[PROBLEM REQUIREMENTS]:
For the data below, give again exactly the lines from the one containing "r => mret r" through the one containing "let to_lice := match", both ends included, and no others.

[Records excerpted from a collection]
(* ===== verification/CardHandlers.v ===== *)
(** * The endpoints of cards ([handler/kartica_handler.go],
    [handler/klient_kartice_handler.go] and, of [handler/grpc_handler.go],
    [CreateAccount], [EmployeeChangeCardStatus] and [GetAccountCards])

    A handler answers an HTTP or gRPC status and publishes e-mail events, whose
    delivery is only logged.  The JWT library and the user service are arguments:
    [verify] and [UserClient].  A body that is no JSON is [None]. *)

From S2P Require Import Prelude Numeric Domain Tables Store StoreFacts OrderRepo Market FundsManager.
From S2P Require Import InterbankExecutor GoMath AccountRepo CardNumbers Cards.
From stdpp Require Import list pretty.
#[local] Open Scope string_scope.
#[local] Open Scope Z_scope.

(** ** Messages *)

Record AccessClaims : Type := mkClaims {
  cl_Email : string;
  cl_UserType : string;
  cl_Permissions : list string;
  cl_Subject : string
}.

Record karticaRequestBody : Type := mkRequestBody {
  kb_AccountID : Z;
  kb_TipKartice : string;
  kb_AuthorizedPerson : option OvlascenoLiceInput
}.

Record AccountEmailEvent : Type := mkEmailEvent {
  ee_Type : string;
  ee_Email : string;
  ee_Token : string
}.

(** The HTTP status with the error, the new card or the list of cards. *)
Inductive Payload : Type :=
  | Message (m : string)
  | Failure (er : error)
  | Created (karticaID : Z)
  | CardList (l : list KarticaSaRacunom).

Record Response : Type := mkResponse { rs_Status : Z; rs_Payload : Payload }.

Inductive Code : Type :=
  PermissionDenied | NotFound | InvalidArgument | FailedPrecondition | Unavailable | DeadlineExceeded | Internal.
#[export] Instance Code_eq_dec : EqDecision Code.
Proof. solve_decision. Defined.

Record EmployeeKarticaListItem : Type := mkEmployeeKartica {
  ek_Id : Z;
  ek_BrojKartice : string;
  ek_Status : string;
  ek_ImeVlasnika : string;
  ek_PrezimeVlasnika : string;
  ek_EmailVlasnika : string
}.

(** The user service, at the number of the call: e-mail of the caller, of a client,
    and the name with the e-mail of a client. *)
Class UserClient : Type := {
  uc_GetMyEmail : nat -> result string;
  uc_GetClientEmail : nat -> Z -> Code + string;
  uc_GetClientInfo : nat -> Z -> result (string * string * string)
}.

Definition strip_bearer (header : string) : option string :=
  if String.prefix "Bearer " header then Some (String.substring 7 (String.length header - 7) header) else None.

Definition internal_error : Response := mkResponse 500 (Failure (ErrMsg "interna greška servera")).
Definition refuse (status : Z) (text : string) : Response := mkResponse status (Failure (ErrMsg text)).

Section handlers.
Context `{DL : decimal.Lib} `{PT : pg.Text} `{CS : CardRequestStore} `{UC : UserClient}.
Context (pepper : string) (verify : string -> option AccessClaims).

(** The two handlers of clients check the caller in the same way. *)
Definition requireClientAuth (authHeader : string) : Response + Z :=
  match strip_bearer authHeader with
  | None => inl (refuse 401 "unauthorized")
  | Some token =>
      match verify token with
      | None => inl (refuse 401 "unauthorized")
      | Some claims =>
          if negb (String.eqb (cl_UserType claims) "CLIENT")
          then inl (refuse 403 "samo klijenti mogu koristiti ovaj endpoint")
          else match ParseInt (cl_Subject claims) with
               | (_, false) => inl (refuse 401 "neispravan token")
               | (ownerID, true) => inr ownerID
               end
      end
  end.

Definition request_error (er : error) : Response :=
  if bool_decide (er = ErrRacunNijeTvoj) then mkResponse 403 (Failure er)
  else if bool_decide (er ∈ [ErrAccountNotFound; ErrRacunNijeAktivan; ErrOvlascenoLiceNijeDozvoljeno;
                             ErrOvlascenoLiceMissingData; ErrInvalidEmailFormat; ErrKarticaLimitPremasen;
                             ErrKarticaVecPostoji; ErrNepoznatTipKartice; ErrDinaCardSamoRSD])
  then mkResponse 400 (Failure er)
  else if bool_decide (er = ErrNotificationFailed) then mkResponse 500 (Failure er)
  else internal_error.

Definition handleRequest (ownerID : Z) (payload : option karticaRequestBody) : M Response :=
  match payload with
  | None => mret (refuse 400 "neispravan JSON payload")
  | Some body =>
      if kb_AccountID body =? 0 then mret (refuse 400 "account_id je obavezan")
      else if String.eqb (kb_TipKartice body) EmptyString
      then mret (refuse 400 "tip_kartice je obavezan (VISA, MASTERCARD, DINACARD, AMEX)")
      else
        email ← try (io (fun _ n => uc_GetMyEmail n));
        match email with
        | Err _ => mret (refuse 503 "user-service nije dostupan — pokušajte ponovo")
        | Ok ownerEmail =>
            r ← try (RequestKartica (mkRequestKartica (kb_AccountID body) ownerID ownerEmail (kb_TipKartice body)
                                       (kb_AuthorizedPerson body)));
            mret (match r with
                  | Ok _ => mkResponse 200 (Message "Verifikacioni kod je poslat na vaš email")
                  | Err er => request_error er
                  end)
        end
  end.

Definition confirm_error (er : error) : Response :=
  if bool_decide (er ∈ [ErrCardRequestNotFound; ErrOTPInvalid; ErrOTPMaxAttempts; ErrKarticaLimitPremasen;
                        ErrKarticaVecPostoji])
  then mkResponse 400 (Failure er) else internal_error.

Definition CardCreatedType : string := "KREIRANA_KARTICA".
Definition CardStatusChangedType : string := "CARD_STATUS_CHANGED".

(** An event to an e-mail address that is known. *)
Definition event_to (email type token : string) : list AccountEmailEvent :=
  if String.eqb email EmptyString then [] else [mkEmailEvent type email token].

Definition handleConfirm (ownerID : Z) (payload : option string) : M (Response * list AccountEmailEvent) :=
  match payload with
  | None => mret (refuse 400 "neispravan JSON payload", [])
  | Some otp =>
      if String.eqb otp EmptyString then mret (refuse 400 "otp_code je obavezan", [])
      else
        r ← try (ConfirmKartica pepper (mkConfirmKartica ownerID otp));
        match r with
        | Err er => mret (confirm_error er, [])
        | Ok karticaID =>
            email ← try (io (fun _ n => uc_GetMyEmail n));
            mret (mkResponse 201 (Created karticaID),
                  match email with Ok a => event_to a CardCreatedType EmptyString | Err _ => [] end)
        end
  end.

(** [KarticaRequestHandler.ServeHTTP], the payload read both ways. *)
Definition serve_requests (method path authHeader : string) (request : option karticaRequestBody) (otp : option string)
    : M (Response * list AccountEmailEvent) :=
  if negb (String.eqb method "POST") then mret (refuse 405 "method not allowed", [])
  else if String.eqb path "/bank/cards/request" then
    match requireClientAuth authHeader with
    | inl r => mret (r, [])
    | inr ownerID => r ← handleRequest ownerID request; mret (r, [])
    end
  else if String.eqb path "/bank/cards/confirm" then
    match requireClientAuth authHeader with
    | inl r => mret (r, [])
    | inr ownerID => handleConfirm ownerID otp
    end
  else mret (refuse 404 "endpoint nije pronađen", []).

Definition handleGetMojeKartice (korisnikID : Z) : M Response :=
  r ← try (GetMojeKartice korisnikID);
  mret (match r with Ok l => mkResponse 200 (CardList l) | Err _ => internal_error end).

Definition block_error (er : error) : Response :=
  if bool_decide (er = ErrKarticaNijeTvoja) then mkResponse 403 (Failure er)
  else if bool_decide (er = ErrKarticaNotFound) then mkResponse 404 (Failure er)
  else if bool_decide (er ∈ [ErrKarticaVecBlokirana; ErrKarticaDeaktivirana]) then mkResponse 400 (Failure er)
  else internal_error.

Definition handleBlokirajKarticu (pathID : string) (korisnikID : Z) : M Response :=
  match ParseInt pathID with
  | (_, false) => mret (refuse 400 "neispravan ID kartice")
  | (karticaID, true) =>
      if karticaID <=? 0 then mret (refuse 400 "neispravan ID kartice")
      else
        r ← try (BlokirajKarticu karticaID korisnikID);
        mret (match r with
              | Ok _ => mkResponse 200 (Message "Kartica je uspešno blokirana")
              | Err er => block_error er
              end)
  end.

(** [KlientKarticeHandler.ServeHTTP] *)
Definition serve_cards (method path pathID authHeader : string) : M Response :=
  match requireClientAuth authHeader with
  | inl r => mret r
  | inr korisnikID =>
      if String.eqb method "GET" && String.eqb path "/bank/cards/my" then handleGetMojeKartice korisnikID
      else if String.eqb method "PATCH" && negb (String.eqb pathID EmptyString)
      then handleBlokirajKarticu pathID korisnikID
      else mret (refuse 405 "method not allowed")
  end.

(** ** gRPC *)

Definition is_employee (claims : option AccessClaims) : bool :=
  match claims with
  | Some c => String.eqb (cl_UserType c) "EMPLOYEE" || String.eqb (cl_UserType c) "ADMIN"
  | None => false
  end.

Definition status_change_code (er : error) : Code :=
  if bool_decide (er = ErrKarticaNotFound) then NotFound
  else if bool_decide (er ∈ [ErrKarticaVecAktivna; ErrKarticaVecBlokirana; ErrNedozvoljenaPromenaSatusa])
  then FailedPrecondition else Internal.

Definition EmployeeChangeCardStatus (claims : option AccessClaims) (brojKartice noviStatus : string)
    : M ((Code + unit) * list AccountEmailEvent) :=
  if negb (is_employee claims) then mret (inl PermissionDenied, [])
  else if String.eqb brojKartice EmptyString then mret (inl InvalidArgument, [])
  else if negb (bool_decide (noviStatus ∈ statusi)) then mret (inl InvalidArgument, [])
  else
    r ← try (ChangeEmployeeCardStatus brojKartice noviStatus);
    match r with
    | Err er => mret (inl (status_change_code er), [])
    | Ok kartica =>
        owner ← try (io (fun _ n => uc_GetClientInfo n (sc_VlasnikID kartica)));
        let to_owner := match owner with
                        | Ok (_, _, email) => event_to email CardStatusChangedType noviStatus
                        | Err _ => []
                        end in
        let to_lice := match sc_VrstaRacuna kartica, sc_OvlascenoLice kartica with
                       | POSLOVNI, Some (_, _, email) => event_to email CardStatusChangedType noviStatus
                       | _, _ => []
                       end in
        mret (inr tt, (to_owner ++ to_lice)%list)
    end.

Definition GetAccountCards (claims : option AccessClaims) (brojRacuna : string)
    : M (Code + list EmployeeKarticaListItem) :=
  if negb (is_employee claims) then mret (inl PermissionDenied)
  else if String.eqb brojRacuna EmptyString then mret (inl InvalidArgument)
  else
    r ← try (GetKarticeZaPortalZaposlenih brojRacuna);
    match r with
    | Err _ => mret (inl Internal)
    | Ok [] => mret (inr [])
    | Ok (k :: l) =>
        info ← try (io (fun _ n => uc_GetClientInfo n (er_VlasnikID k)));
        let '(ime, prezime, email) := match info with
                                      | Ok i => i
                                      | Err _ => (EmptyString, EmptyString, EmptyString)
                                      end in
        mret (inr ((fun x => mkEmployeeKartica (er_ID x) (er_BrojKartice x) (er_Status x) ime prezime email) <$> (k :: l)))
    end.

(** The card of a new account: what the caller must see of its failure, and the
    events. *)
Definition card_with_account (racunID : Z) (kreirajKarticu : bool) (tip email : string)
    : M (option Code * list AccountEmailEvent) :=
  if negb kreirajKarticu then mret (None, [])
  else
    let tipKartice := if String.eqb tip EmptyString then TipKarticaVisa else tip in
    r ← try (CreateKarticaZaVlasnika pepper racunID tipKartice);
    match r with
    | Err er => mret (if bool_decide (er ∈ [ErrDinaCardSamoRSD; ErrNepoznatTipKartice])
                      then Some InvalidArgument else None, [])
    | Ok _ => mret (None, event_to email CardCreatedType EmptyString)
    end.

(** [BankHandler.CreateAccount]; [None] when the draws of the account number did not
    end within [fuel]. *)
Definition CreateAccountHandler (fuel : nat) (claims : option AccessClaims) (input : CreateAccountInput)
    (kreirajKarticu : bool) (tip : string) : M (option (Code + Z) * list AccountEmailEvent) :=
  if negb (match claims with Some c => String.eqb (cl_UserType c) "EMPLOYEE" | None => false end)
  then mret (Some (inl PermissionDenied), [])
  else
    email ← io (fun _ n => Ok (uc_GetClientEmail n (ca_VlasnikID input)));
    match email with
    | inl NotFound => mret (Some (inl NotFound), [])
    | inl _ => mret (Some (inl Unavailable), [])
    | inr email =>
        if String.eqb (to_upper email) (to_upper "drzava@exbanka.rs") then mret (Some (inl PermissionDenied), [])
        else
          r ← try (CreateAccount fuel input);
          match r with
          | Err er => mret (Some (inl (if bool_decide (er ∈ [ErrInvalidCurrency; ErrInvalidPodvrsta])
                                       then InvalidArgument else Internal)), [])
          | Ok None => mret (None, [])
          | Ok (Some id) =>
              card ← card_with_account id kreirajKarticu tip email;
              match card.1 with
              | Some code => mret (Some (inl code), card.2)
              | None => mret (Some (inr id), (card.2 ++ event_to email "ACCOUNT_CREATED" EmptyString)%list)
              end
          end
    end.

End handlers.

[RESULT OF THE EXERCISE]:
  | inl r => mret r
  | inr korisnikID =>
      if String.eqb method "GET" && String.eqb path "/bank/cards/my" then handleGetMojeKartice korisnikID
      else if String.eqb method "PATCH" && negb (String.eqb pathID EmptyString)
      then handleBlokirajKarticu pathID korisnikID
      else mret (refuse 405 "method not allowed")
  end.

(** ** gRPC *)

Definition is_employee (claims : option AccessClaims) : bool :=
  match claims with
  | Some c => String.eqb (cl_UserType c) "EMPLOYEE" || String.eqb (cl_UserType c) "ADMIN"
  | None => false
  end.

Definition status_change_code (er : error) : Code :=
  if bool_decide (er = ErrKarticaNotFound) then NotFound
  else if bool_decide (er ∈ [ErrKarticaVecAktivna; ErrKarticaVecBlokirana; ErrNedozvoljenaPromenaSatusa])
  then FailedPrecondition else Internal.

Definition EmployeeChangeCardStatus (claims : option AccessClaims) (brojKartice noviStatus : string)
    : M ((Code + unit) * list AccountEmailEvent) :=
  if negb (is_employee claims) then mret (inl PermissionDenied, [])
  else if String.eqb brojKartice EmptyString then mret (inl InvalidArgument, [])
  else if negb (bool_decide (noviStatus ∈ statusi)) then mret (inl InvalidArgument, [])
  else
    r ← try (ChangeEmployeeCardStatus brojKartice noviStatus);
    match r with
    | Err er => mret (inl (status_change_code er), [])
    | Ok kartica =>
        owner ← try (io (fun _ n => uc_GetClientInfo n (sc_VlasnikID kartica)));
        let to_owner := match owner with
                        | Ok (_, _, email) => event_to email CardStatusChangedType noviStatus
                        | Err _ => []
                        end in
        let to_lice := match sc_VrstaRacuna kartica, sc_OvlascenoLice kartica with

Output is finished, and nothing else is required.